#### Given data:
- - -

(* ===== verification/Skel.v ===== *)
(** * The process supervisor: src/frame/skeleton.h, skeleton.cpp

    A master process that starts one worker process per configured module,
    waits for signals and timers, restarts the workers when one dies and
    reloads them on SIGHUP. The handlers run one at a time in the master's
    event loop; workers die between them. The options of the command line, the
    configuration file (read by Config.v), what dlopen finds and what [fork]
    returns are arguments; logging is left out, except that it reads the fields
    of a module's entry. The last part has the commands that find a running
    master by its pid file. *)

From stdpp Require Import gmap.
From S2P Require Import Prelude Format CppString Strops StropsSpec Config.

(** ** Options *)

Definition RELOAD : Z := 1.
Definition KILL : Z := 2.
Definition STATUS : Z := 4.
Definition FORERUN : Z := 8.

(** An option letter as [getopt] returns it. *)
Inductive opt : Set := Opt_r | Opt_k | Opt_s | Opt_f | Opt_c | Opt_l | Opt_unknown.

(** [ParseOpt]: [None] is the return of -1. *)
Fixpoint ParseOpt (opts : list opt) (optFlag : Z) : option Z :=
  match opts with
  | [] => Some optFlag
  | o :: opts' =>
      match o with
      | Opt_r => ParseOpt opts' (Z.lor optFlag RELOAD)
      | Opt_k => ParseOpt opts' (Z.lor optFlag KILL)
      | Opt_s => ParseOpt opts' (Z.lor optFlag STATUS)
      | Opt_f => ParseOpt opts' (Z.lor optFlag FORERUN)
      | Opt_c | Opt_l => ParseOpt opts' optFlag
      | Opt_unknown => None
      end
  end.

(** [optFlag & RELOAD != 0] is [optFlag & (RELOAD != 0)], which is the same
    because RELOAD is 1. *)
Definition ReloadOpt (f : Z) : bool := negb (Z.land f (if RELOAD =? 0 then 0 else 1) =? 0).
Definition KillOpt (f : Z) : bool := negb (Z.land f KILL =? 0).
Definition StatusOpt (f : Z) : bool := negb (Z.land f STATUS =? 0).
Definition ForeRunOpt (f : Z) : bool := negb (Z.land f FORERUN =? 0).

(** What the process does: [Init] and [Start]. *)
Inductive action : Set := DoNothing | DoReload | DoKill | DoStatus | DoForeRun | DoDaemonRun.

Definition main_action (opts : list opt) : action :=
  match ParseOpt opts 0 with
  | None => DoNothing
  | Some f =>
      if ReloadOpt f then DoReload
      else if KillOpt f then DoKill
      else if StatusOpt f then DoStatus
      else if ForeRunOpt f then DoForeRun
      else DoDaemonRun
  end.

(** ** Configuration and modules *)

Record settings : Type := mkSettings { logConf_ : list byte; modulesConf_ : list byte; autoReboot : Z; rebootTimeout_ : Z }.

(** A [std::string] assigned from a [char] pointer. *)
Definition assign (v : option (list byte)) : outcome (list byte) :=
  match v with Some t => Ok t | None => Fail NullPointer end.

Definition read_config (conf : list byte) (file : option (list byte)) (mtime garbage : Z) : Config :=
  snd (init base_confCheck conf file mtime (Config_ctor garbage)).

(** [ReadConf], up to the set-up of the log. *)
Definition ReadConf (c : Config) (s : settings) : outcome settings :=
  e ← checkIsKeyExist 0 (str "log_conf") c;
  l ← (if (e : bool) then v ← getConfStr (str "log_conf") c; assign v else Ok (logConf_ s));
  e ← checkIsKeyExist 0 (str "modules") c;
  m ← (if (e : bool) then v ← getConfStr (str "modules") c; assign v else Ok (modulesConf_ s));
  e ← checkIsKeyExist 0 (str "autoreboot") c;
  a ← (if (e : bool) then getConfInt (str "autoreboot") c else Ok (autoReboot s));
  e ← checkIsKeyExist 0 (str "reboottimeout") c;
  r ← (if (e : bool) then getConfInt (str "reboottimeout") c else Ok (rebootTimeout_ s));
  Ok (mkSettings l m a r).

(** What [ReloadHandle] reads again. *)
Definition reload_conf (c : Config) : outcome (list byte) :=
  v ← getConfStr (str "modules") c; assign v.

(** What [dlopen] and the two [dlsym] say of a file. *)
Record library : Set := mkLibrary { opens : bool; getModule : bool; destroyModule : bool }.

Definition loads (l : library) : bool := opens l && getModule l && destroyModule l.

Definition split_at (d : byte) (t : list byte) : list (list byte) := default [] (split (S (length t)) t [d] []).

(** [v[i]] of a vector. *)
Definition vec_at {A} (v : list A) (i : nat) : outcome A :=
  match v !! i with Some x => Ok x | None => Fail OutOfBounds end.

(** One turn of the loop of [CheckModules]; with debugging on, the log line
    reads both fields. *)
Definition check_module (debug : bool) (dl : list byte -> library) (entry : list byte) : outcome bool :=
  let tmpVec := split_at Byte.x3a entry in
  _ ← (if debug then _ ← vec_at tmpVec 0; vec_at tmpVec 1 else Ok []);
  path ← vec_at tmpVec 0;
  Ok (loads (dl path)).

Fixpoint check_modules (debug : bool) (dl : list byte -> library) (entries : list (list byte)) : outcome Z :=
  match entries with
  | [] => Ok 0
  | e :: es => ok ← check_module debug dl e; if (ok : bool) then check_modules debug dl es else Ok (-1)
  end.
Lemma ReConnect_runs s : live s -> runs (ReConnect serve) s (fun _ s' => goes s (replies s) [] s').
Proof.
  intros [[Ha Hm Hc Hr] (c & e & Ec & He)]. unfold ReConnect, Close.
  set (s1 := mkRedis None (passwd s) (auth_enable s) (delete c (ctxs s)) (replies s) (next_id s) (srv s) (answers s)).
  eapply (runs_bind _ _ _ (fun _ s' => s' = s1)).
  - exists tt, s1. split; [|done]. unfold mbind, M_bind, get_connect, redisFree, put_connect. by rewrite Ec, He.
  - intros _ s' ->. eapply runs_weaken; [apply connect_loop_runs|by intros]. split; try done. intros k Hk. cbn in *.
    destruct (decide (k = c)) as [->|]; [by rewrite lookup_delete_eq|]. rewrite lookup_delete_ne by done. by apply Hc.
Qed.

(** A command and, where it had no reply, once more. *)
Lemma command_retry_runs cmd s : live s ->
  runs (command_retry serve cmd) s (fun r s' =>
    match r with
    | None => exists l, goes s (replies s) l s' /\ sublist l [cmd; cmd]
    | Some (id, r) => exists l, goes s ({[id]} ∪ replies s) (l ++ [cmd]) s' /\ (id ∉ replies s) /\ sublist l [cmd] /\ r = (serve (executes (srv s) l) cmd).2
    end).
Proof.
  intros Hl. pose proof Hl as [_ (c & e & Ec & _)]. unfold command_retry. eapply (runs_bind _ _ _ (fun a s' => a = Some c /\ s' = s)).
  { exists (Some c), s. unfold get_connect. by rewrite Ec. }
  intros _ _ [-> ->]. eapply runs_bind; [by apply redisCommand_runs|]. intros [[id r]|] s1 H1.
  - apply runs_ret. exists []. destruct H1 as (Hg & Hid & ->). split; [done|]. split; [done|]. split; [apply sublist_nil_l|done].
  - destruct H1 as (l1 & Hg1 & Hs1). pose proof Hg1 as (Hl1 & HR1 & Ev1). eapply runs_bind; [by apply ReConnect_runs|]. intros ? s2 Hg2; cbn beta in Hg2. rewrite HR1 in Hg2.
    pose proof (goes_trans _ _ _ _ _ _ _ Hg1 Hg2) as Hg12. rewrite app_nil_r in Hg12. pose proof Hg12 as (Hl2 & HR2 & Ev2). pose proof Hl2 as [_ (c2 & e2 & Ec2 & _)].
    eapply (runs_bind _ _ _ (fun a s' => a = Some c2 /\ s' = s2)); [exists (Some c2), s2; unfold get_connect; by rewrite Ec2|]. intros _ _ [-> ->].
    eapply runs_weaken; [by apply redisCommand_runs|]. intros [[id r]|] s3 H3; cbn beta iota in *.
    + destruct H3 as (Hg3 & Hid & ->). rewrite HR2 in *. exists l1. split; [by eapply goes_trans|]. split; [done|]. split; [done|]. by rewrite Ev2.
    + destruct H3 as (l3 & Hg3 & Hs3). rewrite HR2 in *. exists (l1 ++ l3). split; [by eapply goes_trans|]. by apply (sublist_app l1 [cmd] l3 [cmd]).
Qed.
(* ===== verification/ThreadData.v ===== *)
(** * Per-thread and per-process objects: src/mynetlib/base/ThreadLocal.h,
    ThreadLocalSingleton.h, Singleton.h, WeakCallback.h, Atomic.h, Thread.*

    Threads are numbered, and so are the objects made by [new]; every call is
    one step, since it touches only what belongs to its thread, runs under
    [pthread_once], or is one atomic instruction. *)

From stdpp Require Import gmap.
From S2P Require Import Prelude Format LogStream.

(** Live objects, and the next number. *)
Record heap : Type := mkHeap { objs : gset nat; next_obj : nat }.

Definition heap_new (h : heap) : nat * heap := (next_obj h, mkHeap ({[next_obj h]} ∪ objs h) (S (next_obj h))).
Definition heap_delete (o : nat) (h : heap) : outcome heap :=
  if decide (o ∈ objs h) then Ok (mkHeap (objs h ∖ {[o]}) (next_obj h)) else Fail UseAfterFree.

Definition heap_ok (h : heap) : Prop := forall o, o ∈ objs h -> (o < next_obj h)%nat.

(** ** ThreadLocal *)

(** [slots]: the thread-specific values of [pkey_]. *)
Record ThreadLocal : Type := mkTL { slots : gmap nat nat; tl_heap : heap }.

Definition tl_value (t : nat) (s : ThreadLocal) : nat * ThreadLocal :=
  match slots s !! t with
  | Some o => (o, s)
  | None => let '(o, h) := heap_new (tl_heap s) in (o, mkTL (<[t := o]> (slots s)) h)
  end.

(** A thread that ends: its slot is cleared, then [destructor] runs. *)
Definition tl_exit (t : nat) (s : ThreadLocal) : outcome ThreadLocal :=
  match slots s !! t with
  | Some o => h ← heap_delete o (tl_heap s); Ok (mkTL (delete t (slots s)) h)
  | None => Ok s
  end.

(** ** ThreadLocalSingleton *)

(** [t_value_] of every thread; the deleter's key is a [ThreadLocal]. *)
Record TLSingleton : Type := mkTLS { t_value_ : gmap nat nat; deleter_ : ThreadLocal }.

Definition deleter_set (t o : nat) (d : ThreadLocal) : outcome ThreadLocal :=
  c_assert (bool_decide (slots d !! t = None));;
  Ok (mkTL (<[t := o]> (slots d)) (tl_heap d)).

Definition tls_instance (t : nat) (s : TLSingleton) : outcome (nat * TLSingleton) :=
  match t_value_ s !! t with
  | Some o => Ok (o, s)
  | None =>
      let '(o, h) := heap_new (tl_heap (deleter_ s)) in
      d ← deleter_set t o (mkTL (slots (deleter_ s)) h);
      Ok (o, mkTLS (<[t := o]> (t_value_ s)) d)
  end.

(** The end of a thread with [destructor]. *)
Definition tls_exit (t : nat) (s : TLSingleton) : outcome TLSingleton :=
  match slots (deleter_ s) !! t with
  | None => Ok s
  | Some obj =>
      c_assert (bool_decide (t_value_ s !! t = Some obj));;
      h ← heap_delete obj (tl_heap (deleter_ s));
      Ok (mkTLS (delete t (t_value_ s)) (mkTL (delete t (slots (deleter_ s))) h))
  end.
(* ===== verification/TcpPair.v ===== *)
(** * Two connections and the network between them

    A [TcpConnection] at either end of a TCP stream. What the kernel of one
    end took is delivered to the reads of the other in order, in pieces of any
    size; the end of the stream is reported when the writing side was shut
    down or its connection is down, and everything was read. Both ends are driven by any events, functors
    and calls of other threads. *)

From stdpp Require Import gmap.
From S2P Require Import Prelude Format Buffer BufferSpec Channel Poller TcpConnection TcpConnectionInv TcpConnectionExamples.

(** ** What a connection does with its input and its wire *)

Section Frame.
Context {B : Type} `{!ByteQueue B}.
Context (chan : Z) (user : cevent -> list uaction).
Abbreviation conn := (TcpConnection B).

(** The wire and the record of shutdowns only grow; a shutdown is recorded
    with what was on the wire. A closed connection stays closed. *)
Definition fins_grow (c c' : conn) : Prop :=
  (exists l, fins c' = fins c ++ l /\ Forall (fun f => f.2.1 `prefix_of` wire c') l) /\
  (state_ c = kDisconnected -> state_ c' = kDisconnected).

- - -

Begin with the line above that has "match r with" and continue through the line that has "(Some c), s.", setting each one down exactly. Stop there.

#### Answer to this problem:
    match r with
    | None => exists l, goes s (replies s) l s' /\ sublist l [cmd; cmd]
    | Some (id, r) => exists l, goes s ({[id]} ∪ replies s) (l ++ [cmd]) s' /\ (id ∉ replies s) /\ sublist l [cmd] /\ r = (serve (executes (srv s) l) cmd).2
    end).
Proof.
  intros Hl. pose proof Hl as [_ (c & e & Ec & _)]. unfold command_retry. eapply (runs_bind _ _ _ (fun a s' => a = Some c /\ s' = s)).
  { exists (Some c), s. unfold get_connect. by rewrite Ec. }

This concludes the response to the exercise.